Le business des bébés laisse d’autant plus songeur qu’il échappe pratiquement à toute réglementation – les rares contraintes étant celles que s’impose la profession elle-même, la fameuse Société américaine pour la médecine reproductive. Une sombre affaire a néanmoins éclaté dans les années 80, qui a obligé à fixer quelques garde-fous. L’Amérique s’en souvient comme de l’affaire «Baby M»: après neuf mois de grossesse, une certaine Mary Beth Whitehead a refusé de donner le bébé qu’elle portait au père biologique et à son épouse. Le foetus avait été conçu à partir de ses propres ovules: elle était la mère biologique. Après plusieurs rebondissements, les juges ont finalement refusé de lui confier la garde de l’enfant. On comprend mieux que les avocats exigent aujourd’hui que l’ovule ne soit pas celui de la mère porteuse, afin qu’elle n’ait aucun lien génétique avec le nourrisson. Les agences de fertilité privilégient aussi les mères porteuses ayant fini de créer leur propre famille – la tentation de garder le bébé étant alors moins grande. Il s’agit donc de femmes ayant, la plupart du temps, entre 35 et 40 ans. Mais au-delà de ces quelques règles de bon sens, les États-Unis ne se posent guère de questions. «Les Américains sont tellement obsédés par la consommation, tellement englués dans cette approche «J’ai le droit d’avoir un bébé» qu’ils préfèrent fermer les yeux sur les questions éthiques», déplore Abby Lippman, de l’université McGill. «Il n’y a aucune barrière à l’entrée. N’importe qui peut créer une agence de mères porteuses, c’est terrible, s’alarme Mary Murphey, dans le Wisconsin. Vous n’imaginez pas ce que je vois. Dernièrement, une agence a choisi une mère porteuse de 48 ans qui avait déjà eu cinq enfants. Elle attend actuellement des triplés pour un homme de 50 ans. C’est n’importe quoi!»

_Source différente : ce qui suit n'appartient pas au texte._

(** * Font-Scraper: the raster -> outline -> font pipeline

    A shallow embedding of [services/imageService.ts] (foreground
    extraction, outline tracing, glyph transforms, font assembly) and of the
    batch handler [handleFetchAndProcessCharacters] of the application
    component (baseline calibration and the two pipeline stages).

    Conventions.
    - Pixel indices, image dimensions and loop counters are [nat]; values
      that may hold the [-1] sentinel (bounding box, [maxY]) are [Z].
    - A JavaScript number that may be fractional (scale, offsets, outline
      coordinates, the baseline) is an exact rational [Q]; floating-point
      rounding error is not modelled.  [Math.round x] is [Qfloor (x + 1/2)],
      [Math.floor] is [Qfloor].
    - A typed array is a [list Z]; reading outside it gives [None]
      (JavaScript's [undefined], on which every comparison is false), and
      writing outside it does nothing.
    - The canvas 2D context is assumed to be available: the
      [throw new Error('Failed to get 2D context ...')] paths are not
      modelled.  Premultiplied-alpha effects of [putImageData] followed by
      [getImageData] are not modelled either.
    - A character is an [ascii] and a string a [string]; the UTF-16 code
      units of JavaScript are not modelled beyond that.
    - The two [while] loops of the tracer take fuel; running out of it is
      the result [None], which is proved never to happen. *)

From Stdlib Require Import Ascii String QArith Qround Lqa Lia Permutation Sorted.
From stdpp Require Import base option list numbers strings sorting.

Local Open Scope Z_scope.

(** ** services/imageService.ts *)

Definition RENDER_SIZE : Z := 256.

Definition BG_COLOR_R : Z := 255.
Definition BG_COLOR_G : Z := 255.
Definition BG_COLOR_B : Z := 255.
Definition BG_COLOR_TOLERANCE : Z := 15.

(** [ImageData]: [data] holds [4 * width * height] channel bytes, row major,
    in the order R, G, B, A. *)
Record ImageData := mkImageData {
  img_width : nat;
  img_height : nat;
  img_data : list Z
}.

Les problèmes viennent toutefois moins souvent de la mère porteuse que des futurs parents. Certains d’entre eux n’ont plus envie de recevoir leur bébé – parce qu’ils divorcent ou que le foetus présente une anomalie par exemple – et demandent à la mère porteuse de le garder. «Nous avons eu 81 cas de ce type à l’échelle du pays. Seules 35 mères porteuses ont posé problème en souhaitant garder l’enfant. Dans 24 cas, c’était leurs propres ovules – une situation qui n’est plus possible aujourd’hui, puisqu’elles doivent désormais se faire féconder par les ovules d’une autre», explique Andrew Vorzimer, un avocat spécialiste du secteur à Los Angeles. Les déboires juridiques sont encore plus importants pour les Français qui reviennent avec un enfant conçu aux États-Unis: la gestation pour autrui étant illégale dans l’Hexagone, il est très difficile de faire reconnaître le bébé par l’état civil (lire encadré ci-dessous). Ces «fantômes de la République”, comme on les surnomme, seraient environ 2000 en France. Un nombre bien faible au regard des 800000 naissances qui ont lieu chaque année dans le pays, mais suffisamment important pour régulièrement déchirer les pro- et anti-GPA.